Il ajoute : « La situation est d’autant plus grave sur la Côte d’Azur puisque c’est un territoire qui vit beaucoup du tourisme et de l’événementiel, des secteurs complètement à l’arrêt. On a donc énormément d’autoentrepreneurs, des saisonniers, des petits commerçants, des personnes qui n’auraient jamais imaginé un jour dans leur vie devoir franchir le pas de l’association. Aujourd’hui, tout le monde a quelqu’un dans son entourage qui a été touché par cette crise ». À la crise du coronavirus s’ajoutent « le coût de la vie et celui des loyers du fait d’être dans une grande ville » qui expliquent la quatrième place de Nice en termes de pauvreté, affirme la sénatrice.

Des perspectives inquiétantes pour l’avenir

Le secrétaire général départemental de l’association est très inquiet pour les mois qui arrivent. « Il va y avoir des entreprises qui vont déposer le bilan, d’autres qui vont subir des surendettements ». Et le Secours populaire a déjà doublé le nombre de personnes à aider. « On ajoute 60.000 € par mois d’achats de marchandises alimentaires, une chose qui ne s’était jamais produite avant mars », précise Jean Stellittano. L’association bénéficie du fonds européen, des invendus des magasins et de collectes, habituellement suffisant pour les besoins nécessaires. « En plus, on vit actuellement de notre trésorerie puisque le ministère de l’Économie n’a toujours pas décidé le budget 2021 pour le secteur social/solidarité », souligne-t-il.

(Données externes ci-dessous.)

(** A relay init produced by [generate_relay_init] is 64 bytes long, does
    not start with a reserved prefix, and Telegram, decrypting it with the
    key and IV embedded in it, reads back exactly the protocol tag and the
    signed DC index the proxy was asked to encode. *)
Theorem relay_init_decodes proto dc_idx tape init tape' :
  i16_ok dc_idx ->
  generate_relay_init proto dc_idx tape = Done (init, tape') ->
  length init = 64%nat /\ reserved_prefix init = false /\
  init_fields (slice 8 40 init) init = Some (proto, dc_idx).
Proof. apply relay_init_fields. Qed.

(** A handshake produced by [generate_client_handshake] for a secret is
    accepted by [parse_handshake] with the same secret, and the parsed DC id,
    media flag, protocol and key material are the ones that were encoded. *)
Theorem client_handshake_roundtrip secret dc_idx proto tape hs enc dec tape' :
  i16_ok dc_idx ->
  generate_client_handshake secret dc_idx proto tape = Done (hs, enc, dec, tape') ->
  parse_handshake hs secret =
    Done (Some (mkHandshakeInfo (Z.abs dc_idx) (dc_idx <? 0) proto (slice 8 56 hs))).
Proof.
  intros Hdc H. pose proof (client_handshake_fields _ _ _ _ _ _ _ _ Hdc H) as F.
  apply client_handshake_loop_inv in H as (L & _); [|apply length_as_bytes|apply length_le_bytes].
  by rewrite parse_handshake_fields, F.
Qed.

(** The two session ciphers a client keeps after its handshake are the
    mirror images of the ones the accepting proxy builds from the parsed
    handshake: the client's encryptor is the proxy's client decryptor (both
    past the 64 handshake bytes), the client's decryptor is the proxy's
    client encryptor.  Building them never panics, whatever the relay init. *)
Theorem session_ciphers_mirror secret dc_idx proto tape hs enc dec tape' relay_init :
  generate_client_handshake secret dc_idx proto tape = Done (hs, enc, dec, tape') ->
  length relay_init = 64%nat ->
  exists cc, build_connection_ciphers (slice 8 56 hs) secret relay_init = Done cc /\
    clt_dec cc = enc /\ clt_enc cc = dec /\
    telegram_ciphers relay_init = Some (tg_enc cc, tg_dec cc).
Proof. apply session_ciphers. Qed.

(** [generate_relay_init] returns as soon as the random generator draws a
    block without a reserved prefix: any number of rejected draws is skipped,
    exactly two more random bytes are taken for the padding, and the first 56
    bytes of the packet are that draw's. *)
Theorem relay_init_terminates proto dc_idx rejects good pad rest :
  Forall (fun b => length b = 64%nat /\ reserved_prefix b = true) rejects ->
  length good = 64%nat -> reserved_prefix good = false -> length pad = 2%nat ->
  exists init,
    generate_relay_init proto dc_idx (concat rejects ++ good ++ pad ++ rest)
    = Done (init, rest) /\ take 56 init = take 56 good.
Proof.
  intros Hr Hg Hgr Hp. apply relay_init_loop_progress; try done.
  - unfold i16_to_le. by rewrite length_app, length_as_bytes, length_le_bytes.
  - pose proof (concat_rejects_length _ Hr). rewrite !length_app. lia.
Qed.

(** [parse_handshake] never panics on a 64-byte buffer and decides exactly
    by the decrypted protocol tag: it rejects when bytes 56..60 decrypt to no
    known tag, and otherwise reports the absolute value and the sign of the
    decrypted DC index, which is at most 32768. *)
Theorem parse_handshake_decides hs secret :
  length hs = 64%nat ->
  exists r, parse_handshake hs secret = Done r /\
    match init_fields (sha256 (slice 8 40 hs ++ secret)) hs with
    | None => r = None
    | Some (proto, dc_idx) =>
        r = Some (mkHandshakeInfo (Z.abs dc_idx) (dc_idx <? 0) proto (slice 8 56 hs)) /\
        Z.abs dc_idx <= 32768
    end.
Proof.
  intros L. rewrite parse_handshake_fields by done. eexists. split; [done|].
  unfold init_fields. repeat case_match; simplify_eq; try done.
  split; [done|]. pose proof (i16_from_le_ok (slice 60 62 (encrypt c hs))) as [? ?]. lia.
Qed.
End properties.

Pour Dominique Estrosi-Sassone, pour anticiper l’aggravation de la pauvreté, il faudrait, en plus de continuer les accompagnements mis en place par la ville de Nice, mettre en place un « socle » financier qui permettrait à cette partie de la société victime de la crise du coronavirus de « subsister et d’avoir un minimum de moyens ». Il serait distribué « sous certaines conditions d’engagement de la part des bénéficiaires ». Le Covid-19 aura fait revivre les débats de 2017 autour d’un revenu minimum universel.